- [ABOUT THIS TASK]: For every line in the material, print that line exactly.

- [AVAILABLE DATA]:
(** The slot of an offset in a class's region: the quotient by its size. *)
Lemma slot_quotient e m in_ :
  divides_by e m -> 0 <= in_ < 2 ^ 31 ->
  (if c_magic e =? 0 then wrap32 (Z.shiftr in_ (c_shift e))
   else wrap32 (Z.shiftr (wrap64 (Z.shiftr in_ (c_shift e) * c_magic e)) 32)) = in_ / c_size e.
Proof.
  intros (Hm & Hk & Hs & Hmag) Hi. rewrite Hmag.
  assert (Hu : 0 <= Z.shiftr in_ (c_shift e) < 2 ^ 28).
  { rewrite Z.shiftr_div_pow2 by lia. split; [apply Z.div_pos; lia|]. apply Z.div_lt_upper_bound; [lia|].
    assert (2 ^ 4 <= 2 ^ c_shift e) by (apply Z.pow_le_mono_r; lia). nia. }
  rewrite magic_divides, Hs by done. rewrite Z.shiftr_div_pow2, Z.div_div, Z.mul_comm by lia. done.
Qed.

Lemma slotOf_look region slot i :
  0 <= region < 160 -> 0 <= slot < c_capacity (entryOf h region) -> 0 <= i < c_size (entryOf h region) ->
  let base := regionStart h region + slot * c_size (entryOf h region) in
  inArena h (base + i) = true /\ slotOf h (base + i) = mkSlot region slot base.
Proof.
  intros Hr Hs Hi. cbv zeta. pose proof shift_size as Hp.
  destruct (entryOf_ok region Hr) as [((m & Hm) & Hc & Hcap & _)|Hsp].
  2:{ rewrite Hsp in Hs. cbn in Hs. lia. }
  set (e := entryOf h region) in *.
  assert (Hin : 0 <= slot * c_size e + i < 2 ^ h_shift h) by nia.
  destruct (slotOf_parts region (slot * c_size e + i) Hr Hin) as [H1 H2]. fold e in H2.
  rewrite Z.add_assoc in H1, H2. split; [done|]. rewrite H2. cbv zeta.
  rewrite (slot_quotient e m) by (done || lia).
  rewrite Z.div_add_l, Z.div_small by lia. by rewrite Z.add_0_r.
Qed.

(** C29: every byte of every slot a region can hand out is looked up, by a
    multiplication and a shift, as a byte of that slot: the region, the slot's
    index and the slot's base. *)
Theorem slotOf_exact region slot i :
  0 <= region < 160 -> 0 <= slot < c_capacity (entryOf h region) -> 0 <= i < c_size (entryOf h region) ->
  let base := regionStart h region + slot * c_size (entryOf h region) in
  inArena h (base + i) = true /\ slotOf h (base + i) = mkSlot region slot base.
Proof. apply slotOf_look. Qed.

- [OUTPUT]:
(** The slot of an offset in a class's region: the quotient by its size. *)
Lemma slot_quotient e m in_ :
  divides_by e m -> 0 <= in_ < 2 ^ 31 ->
  (if c_magic e =? 0 then wrap32 (Z.shiftr in_ (c_shift e))
   else wrap32 (Z.shiftr (wrap64 (Z.shiftr in_ (c_shift e) * c_magic e)) 32)) = in_ / c_size e.
Proof.
  intros (Hm & Hk & Hs & Hmag) Hi. rewrite Hmag.
  assert (Hu : 0 <= Z.shiftr in_ (c_shift e) < 2 ^ 28).
  { rewrite Z.shiftr_div_pow2 by lia. split; [apply Z.div_pos; lia|]. apply Z.div_lt_upper_bound; [lia|].
    assert (2 ^ 4 <= 2 ^ c_shift e) by (apply Z.pow_le_mono_r; lia). nia. }
  rewrite magic_divides, Hs by done. rewrite Z.shiftr_div_pow2, Z.div_div, Z.mul_comm by lia. done.
Qed.

Lemma slotOf_look region slot i :
  0 <= region < 160 -> 0 <= slot < c_capacity (entryOf h region) -> 0 <= i < c_size (entryOf h region) ->
  let base := regionStart h region + slot * c_size (entryOf h region) in
  inArena h (base + i) = true /\ slotOf h (base + i) = mkSlot region slot base.
Proof.
  intros Hr Hs Hi. cbv zeta. pose proof shift_size as Hp.
  destruct (entryOf_ok region Hr) as [((m & Hm) & Hc & Hcap & _)|Hsp].
  2:{ rewrite Hsp in Hs. cbn in Hs. lia. }
  set (e := entryOf h region) in *.
  assert (Hin : 0 <= slot * c_size e + i < 2 ^ h_shift h) by nia.
  destruct (slotOf_parts region (slot * c_size e + i) Hr Hin) as [H1 H2]. fold e in H2.
  rewrite Z.add_assoc in H1, H2. split; [done|]. rewrite H2. cbv zeta.
  rewrite (slot_quotient e m) by (done || lia).
  rewrite Z.div_add_l, Z.div_small by lia. by rewrite Z.add_0_r.
Qed.

(** C29: every byte of every slot a region can hand out is looked up, by a
    multiplication and a shift, as a byte of that slot: the region, the slot's
    index and the slot's base. *)
Theorem slotOf_exact region slot i :
  0 <= region < 160 -> 0 <= slot < c_capacity (entryOf h region) -> 0 <= i < c_size (entryOf h region) ->
  let base := regionStart h region + slot * c_size (entryOf h region) in
  inArena h (base + i) = true /\ slotOf h (base + i) = mkSlot region slot base.
Proof. apply slotOf_look. Qed.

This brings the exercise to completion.